In July 2011 he was transferred to Cremonese along with Michele Rigione and Riccardo Bocalon. They finished as the losing semi-finalists in the promotion playoffs.

On 21 June 2012, Inter bought Alfonso outright for €1.1 million, with Matteo Solini returning to Chievo, also for €1.1 million. In July 2012, he returned to Cremonese.

===Lega Pro clubs===
In late July 2013 Alfonso joined Vicenza as a trialist, in which he played as one of the starting keepers in the pre-season games. On 10 August 2013 Alfonso signed a 1-year contract with Vicenza, in Lega Pro . Alfonso immediately replaced Angelo Di Stasio as the starting keeper of Vicenza in competitive games, his debut being the second round of the 2013–14 Coppa Italia. He was the first choice in the match after, against Del Piero's Sydney FC. Vicenza were promoted back to Serie B in 2014 as a replacement of Siena, despite finished as a losing quarter-finalist in the 2014 promotion playoffs.

On 26 September 2014, Alfonso went to Pro Piacenza as a free agent.

On 16 July 2015, Alfonso was signed by A.S. Cittadella.

===Return to Cremonese===
On 26 August 2020 he returned to Cremonese.

===SPAL===
On 29 January 2022, he signed with SPAL until 30 June 2023.

===Virtus Verona===
On 6 August 2024, Alfonso moved on loan to Virtus Verona. On 3 February 2025, Virtus Verona made the transfer permanent.

==International career==
Alfonso had been part of every minor Italy national football teams, from the under-15 to the under-21. He took part in 2005 UEFA European Under-17 Football Championship (in which he was sent off in the third match) and 2005 FIFA U-17 World Championship. He was not played in any match of 2007 UEFA European Under-19 Football Championship elite qualification and was rarely selected for the U-19 team.

On 5 September 2007, the round 1 of 2007–08 Four Nations Tournament, Alfonso played the whole match of Italy under-20 national team against Switzerland. Alfonso managed to hold a clean sheet, as the match ended in a goalless draw.

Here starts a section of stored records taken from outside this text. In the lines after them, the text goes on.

Lemma match_marker_none (pat s : JsString) :
  match_marker pat s = None <-> absent pat s.
Proof.
  induction s as [|c s IH].
  - cbn. destruct (after_literal pat []) eqn:E.
    + split; [discriminate|]. intros H. specialize (H 0%nat). cbn in H. congruence.
    + split; [|reflexivity]. intros _ i. rewrite drop_nil. exact E.
  - rewrite absent_cons. cbn [match_marker].
    destruct (after_literal pat (c :: s)) eqn:E.
    + split; [discriminate|]. intros [H _]. discriminate H.
    + rewrite IH. tauto.
Qed.

Lemma absent_markers (pat s : JsString) :
  absent pat s -> before_marker pat s = s /\ after_marker pat s = None.
Proof.
  induction s as [|c s IH]; intros H.
  - specialize (H 0%nat). cbn in H. cbn. rewrite H. split; reflexivity.
  - apply absent_cons in H as [H0 H]. cbn [before_marker after_marker]. rewrite H0.
    destruct (IH H) as [-> ->]. split; reflexivity.
Qed.

(** The leftmost match is the one after a prefix in which [pat] matches at
    no position. *)
Lemma leftmost (pat a s r : JsString) :
  (forall i, (i < length a)%nat -> after_literal pat (drop i (a ++ s)) = None) ->
  after_literal pat s = Some r ->
  match_marker pat (a ++ s) = Some (line (trimStart r))
  /\ before_marker pat (a ++ s) = a
  /\ after_marker pat (a ++ s) = Some (trimStart r).
Proof.
  intros Ha Hs. induction a as [|c a IH].
  - destruct s as [|c s]; cbn [app match_marker before_marker after_marker];
      rewrite Hs; repeat split.
  - cbn [app match_marker before_marker after_marker].
    pose proof (Ha 0%nat ltac:(cbn; lia)) as H0. cbn in H0. rewrite H0.
    destruct IH as (-> & -> & ->); [|repeat split].
    intros i Hi. apply (Ha (S i)). cbn. lia.
Qed.

Lemma absent_drop (pat s : JsString) (n : nat) : absent pat s -> absent pat (drop n s).
Proof. intros H i. rewrite drop_drop. apply H. Qed.

Lemma absent_line_feed (pat x y : JsString) (i : nat) :
  pat <> [] -> ~ In 10%N pat -> absent pat x ->
  (i <= length x)%nat ->
  after_literal pat (drop i (x ++ 10%N :: y)) = None.
Proof.
  intros Hne Hp Hx Hi.
  destruct (after_literal pat (drop i (x ++ 10%N :: y))) as [r|] eqn:E; [|reflexivity].
  exfalso. rewrite drop_app_le in E by exact Hi.
  destruct (after_literal_line pat (drop i x) y r Hp E) as [->|[r' Hr']]; [congruence|].
  rewrite (Hx i) in Hr'. discriminate Hr'.
Qed.

Lemma trimStart_idem (s : JsString) : trimStart (trimStart s) = trimStart s.
Proof.
  induction s as [|c s IH]; [reflexivity|].
  cbn. destruct (is_white_space c) eqn:E; [exact IH|]. cbn. rewrite E. reflexivity.
Qed.

Lemma trim_trimStart (s : JsString) : trim (trimStart s) = trim s.
Proof. unfold trim. rewrite trimStart_idem. reflexivity. Qed.

Lemma trimStart_stops (s : JsString) (c : N) :
  is_white_space c = false -> trimStart (c :: s) = c :: s.
Proof. intros H. cbn. rewrite H. reflexivity. Qed.

Lemma line_stops (l rest : JsString) :
  forallb (fun c => negb (is_line_terminator c)) l = true ->
  line (l ++ 10%N :: rest) = l.
Proof.
  induction l as [|c l IH]; intros H; [reflexivity|].
  cbn in H. apply andb_true_iff in H as [Hc H]. apply negb_true_iff in Hc.
  cbn. rewrite Hc, IH by exact H. reflexivity.
Qed.

End Markers.

(** Evaluates the literals of the goal to their code units. *)
Ltac units :=
  repeat match goal with
         | |- context [lit ?s] =>
             let x := eval vm_compute in (lit s) in change (lit s) with x
         end.

Section Format.

Lemma trimStart_length (s : JsString) : (length (trimStart s) <= length s)%nat.
Proof.
  induction s as [|c s IH]; [reflexivity|].
  cbn. destruct (is_white_space c); cbn; lia.
Qed.

Lemma clean_head (s : JsString) :
  clean s -> exists c s', s = c :: s' /\ is_white_space c = false.
Proof.
  intros (Hne & Ht & _). destruct s as [|c s']; [contradiction|].
  exists c, s'. split; [reflexivity|].
  destruct (is_white_space c) eqn:E; [|reflexivity]. exfalso.
  assert (H : (length (trim (c :: s')) <= length s')%nat).
  { unfold trim, trimEnd. rewrite length_rev.
    etransitivity; [apply trimStart_length|]. rewrite length_rev.
    cbn. rewrite E. apply trimStart_length. }
  rewrite Ht in H. cbn in H. lia.
Qed.

Lemma capture_line (ws l rest : JsString) :
  forallb is_white_space ws = true -> clean l ->
  line (trimStart (ws ++ l ++ 10%N :: rest)) = l.
Proof.
  intros Hws Hl. destruct (clean_head l Hl) as (c & l' & E & Hc).
  destruct Hl as (_ & _ & Hline).
  induction ws as [|w ws IH].
  - cbn [app]. rewrite E at 1. cbn [app]. rewrite trimStart_stops by exact Hc.
    change (c :: l' ++ 10%N :: rest) with ((c :: l') ++ 10%N :: rest).
    rewrite <- E. apply line_stops, Hline.
  - cbn in Hws. apply andb_true_iff in Hws as [Hw Hws].
    cbn [app trimStart]. rewrite Hw. apply IH, Hws.
Qed.

Lemma match_here (pat s r : JsString) :
  after_literal pat s = Some r -> match_marker pat s = Some (line (trimStart r)).
Proof. intros H. destruct s; cbn; rewrite H; reflexivity. Qed.

Lemma absent_across_line_feed (pat x y : JsString) :
  pat <> [] -> ~ In 10%N pat -> absent pat x -> absent pat y ->
  absent pat (x ++ 10%N :: y).
Proof.
  intros Hne Hp Hx Hy i. destruct (le_lt_dec i (length x)) as [Hi|Hi].
  - apply absent_line_feed; assumption.
  - rewrite drop_app_ge by lia.
    replace (i - length x)%nat with (S (i - length x - 1)) by lia.
    cbn. apply Hy.
Qed.

Lemma trimStart_drop (s : JsString) : exists n, trimStart s = drop n s.
Proof.
  induction s as [|c s [n IH]]; [exists 0%nat; reflexivity|].
  cbn. destruct (is_white_space c); [exists (S n); exact IH | exists 0%nat; reflexivity].
Qed.

(** [pat] is absent from a literal prefix followed by [t]: every position of
    the prefix is refuted by evaluation. *)
Ltac absent_prefix Ht :=
  units; cbn [app]; repeat (apply absent_cons; split; [reflexivity|]); exact Ht.

Lemma marker_facts :
  TITLE <> [] /\ DESCRIPTION <> [] /\ CONTENT <> []
  /\ ~ In 10%N DESCRIPTION /\ ~ In 10%N CONTENT.
Proof. vm_compute. repeat split; intuition discriminate. Qed.

Lemma parse_answer (t d c : JsString) :
  clean t -> clean d ->
  absent DESCRIPTION t -> absent CONTENT t -> absent CONTENT d -> absent CONTENT c ->
  match_marker TITLE (answer t d c) = Some t
  /\ match_marker DESCRIPTION (answer t d c) = Some d
  /\ split_marker CONTENT (answer t d c) =
       [(lit "TITLE: " ++ t) ++ 10%N :: (lit "DESCRIPTION: " ++ d) ++ [10%N]; trimStart c].
Proof.
  intros Ht Hd Hdt Hct Hcd Hcc.
  destruct marker_facts as (_ & Hd0 & Hc0 & Hd10 & Hc10).
  assert (Hdt' : absent DESCRIPTION (lit "TITLE: " ++ t)).
  { unfold DESCRIPTION. absent_prefix Hdt. }
  assert (Hct' : absent CONTENT (lit "TITLE: " ++ t)).
  { unfold CONTENT. absent_prefix Hct. }
  assert (Hcd' : absent CONTENT (lit "DESCRIPTION: " ++ d)).
  { unfold CONTENT. absent_prefix Hcd. }
  split; [|split].
  - unfold answer.
    rewrite (match_here TITLE _ (lit " " ++ t ++ 10%N :: (lit "DESCRIPTION: " ++ d)
                                   ++ 10%N :: lit "CONTENT: " ++ c)).
    + rewrite (capture_line (lit " ") t) by (assumption || reflexivity). reflexivity.
    + rewrite <- app_assoc.
      change (lit "TITLE: " ++ t ++ ?x) with (TITLE ++ lit " " ++ t ++ x).
      apply after_literal_refl.
  - unfold answer.
    change (10%N :: (lit "DESCRIPTION: " ++ d) ++ ?x)
      with ([10%N] ++ (lit "DESCRIPTION: " ++ d) ++ x).
    rewrite app_assoc.
    destruct (leftmost DESCRIPTION ((lit "TITLE: " ++ t) ++ [10%N])
                ((lit "DESCRIPTION: " ++ d) ++ 10%N :: lit "CONTENT: " ++ c)
                (lit " " ++ d ++ 10%N :: lit "CONTENT: " ++ c)) as (-> & _ & _).
    + intros i Hi. rewrite <- app_assoc. cbn [app].
      apply absent_line_feed; try assumption.
      rewrite length_app in Hi. change (length [10%N]) with 1%nat in Hi. lia.
    + rewrite <- app_assoc.
      change (lit "DESCRIPTION: " ++ d ++ ?x) with (DESCRIPTION ++ lit " " ++ d ++ x).
      apply after_literal_refl.
    + rewrite (capture_line (lit " ") d) by (assumption || reflexivity). reflexivity.
  - assert (Habs : absent CONTENT ((lit "TITLE: " ++ t) ++ 10%N :: lit "DESCRIPTION: " ++ d)).
    { apply absent_across_line_feed; assumption. }
    assert (E : answer t d c =
                (((lit "TITLE: " ++ t) ++ 10%N :: lit "DESCRIPTION: " ++ d) ++ [10%N])
                  ++ CONTENT ++ lit " " ++ c).
    { unfold answer. rewrite <- !app_assoc. cbn [app]. rewrite <- !app_assoc. reflexivity. }
    destruct (leftmost CONTENT
                (((lit "TITLE: " ++ t) ++ 10%N :: lit "DESCRIPTION: " ++ d) ++ [10%N])
                (CONTENT ++ lit " " ++ c) (lit " " ++ c)) as (_ & Hb & Ha).
    + intros i Hi. rewrite <- app_assoc. cbn [app].
      apply absent_line_feed; try assumption.
      rewrite length_app in Hi. change (length [10%N]) with 1%nat in Hi. lia.
    + apply after_literal_refl.
    + unfold split_marker.
      assert (Hlen : exists n, length (answer t d c) = S (S n)).
      { unfold answer. units. cbn [app length]. eauto. }
      destruct Hlen as [n ->]. cbn [split_rounds].
      rewrite E, Ha, Hb.
      assert (Hts : trimStart (lit " " ++ c) = trimStart c) by reflexivity.
      rewrite Hts.
      destruct (trimStart_drop c) as [k Hk].
      assert (Hnone : after_marker CONTENT (trimStart c) = None).
      { rewrite Hk. apply absent_markers, absent_drop, Hcc. }
      rewrite Hnone. rewrite <- app_assoc. cbn [app]. rewrite <- app_assoc. reflexivity.
Qed.

End Format.

Lemma parseAnalysis_answer (t d c : JsString) :
  clean t -> clean d ->
  absent DESCRIPTION t -> absent CONTENT t -> absent CONTENT d -> absent CONTENT c ->
  parseAnalysis (Some (answer t d c)) = mkParsed t d (trim c).
Proof.
  intros Ht Hd Hdt Hct Hcd Hcc.
  destruct (parse_answer t d c Ht Hd Hdt Hct Hcd Hcc) as (H1 & H2 & H3).
  unfold parseAnalysis.
  assert (Hp : Blog.present (Some (answer t d c)) = true).
  { unfold answer. units. reflexivity. }
  cbv zeta. rewrite Hp.
  change (default [] (Some (answer t d c))) with (answer t d c).
  rewrite H1, H2, H3.
  destruct Ht as (_ & -> & _). destruct Hd as (_ & -> & _).
  rewrite trim_trimStart.
  rewrite bool_decide_eq_true_2 by eauto. rewrite andb_false_r. reflexivity.
Qed.

(** X20: an answer in the format that the prompt asks for is read back.
    When the title and the description are non-empty single lines without
    white space around them, and the markers "DESCRIPTION:" and "CONTENT:"
    occur in neither of them nor "CONTENT:" in the content, [analyzeLink]
    returns that title, that description and the trimmed content. *)
Theorem formatted_answer_is_read_back (t d c : JsString) :
  clean t -> clean d ->
  absent DESCRIPTION t -> absent CONTENT t -> absent CONTENT d -> absent CONTENT c ->
  parseAnalysis (Some (answer t d c)) = mkParsed t d (trim c).
Proof. exact (parseAnalysis_answer t d c). Qed.

Lemma formatted_answer_is_read_back_example :
  let t := lit "Bela Lugosi's Dead: nine minutes of dread" in
  let d := lit "Why the first goth single still matters." in
  let c := lit " Dub bass, scraping guitar.
Still essential. " in
  parseAnalysis (Some (answer t d c)) =
    mkParsed t d (lit "Dub bass, scraping guitar.
Still essential.").
Proof.
  intros t d c.
  assert (Ht : clean t).
  { split; [discriminate|]. split; vm_compute; reflexivity. }
  assert (Hd : clean d).
  { split; [discriminate|]. split; vm_compute; reflexivity. }
  assert (Hdt : absent DESCRIPTION t) by (apply match_marker_none; vm_compute; reflexivity).
  assert (Hct : absent CONTENT t) by (apply match_marker_none; vm_compute; reflexivity).
  assert (Hcd : absent CONTENT d) by (apply match_marker_none; vm_compute; reflexivity).
  assert (Hcc : absent CONTENT c) by (apply match_marker_none; vm_compute; reflexivity).
  exact (formatted_answer_is_read_back t d c Ht Hd Hdt Hct Hcd Hcc).
Defined.

Section Trimmed.

Lemma trimStart_snoc (l : JsString) (c : N) :
  is_white_space c = false -> trimStart (l ++ [c]) = trimStart l ++ [c].
Proof.
  intros Hc. induction l as [|a l IH]; cbn; [rewrite Hc; reflexivity|].
  destruct (is_white_space a); [exact IH | reflexivity].
Qed.

Lemma trimStart_fixed (s : JsString) :
  trimStart s = s -> s = [] \/ exists c s', s = c :: s' /\ is_white_space c = false.
Proof.
  destruct s as [|c s']; [left; reflexivity|]. intros H. right.
  exists c, s'. split; [reflexivity|].
  destruct (is_white_space c) eqn:E; [|reflexivity]. exfalso.
  cbn in H. rewrite E in H. pose proof (trimStart_length s') as L.
  rewrite H in L. cbn in L. lia.
Qed.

On 5 October 2007, Pierluigi Casiraghi called up Alfonso, along with teammate Francesco Bolzoni, to form part of the Italy national under-21 football team. The national side would be involved in the 2009 UEFA European Under-21 Football Championship qualification matches against Croatia and Greece. However, he did not play nor was he named on the bench. That season he only managed to play the third and sixth round of the Four Nations Tournament.

He was called up to the 2008 Toulon Tournament from Italy Olympic where he played two matches keeping one clean sheet, during the group stages, after Italy already qualified for the next round with a win. He was not selected to 2008 Olympics in August. Despite having still been eligible for the 2009–11 season, he did not receive any call-up.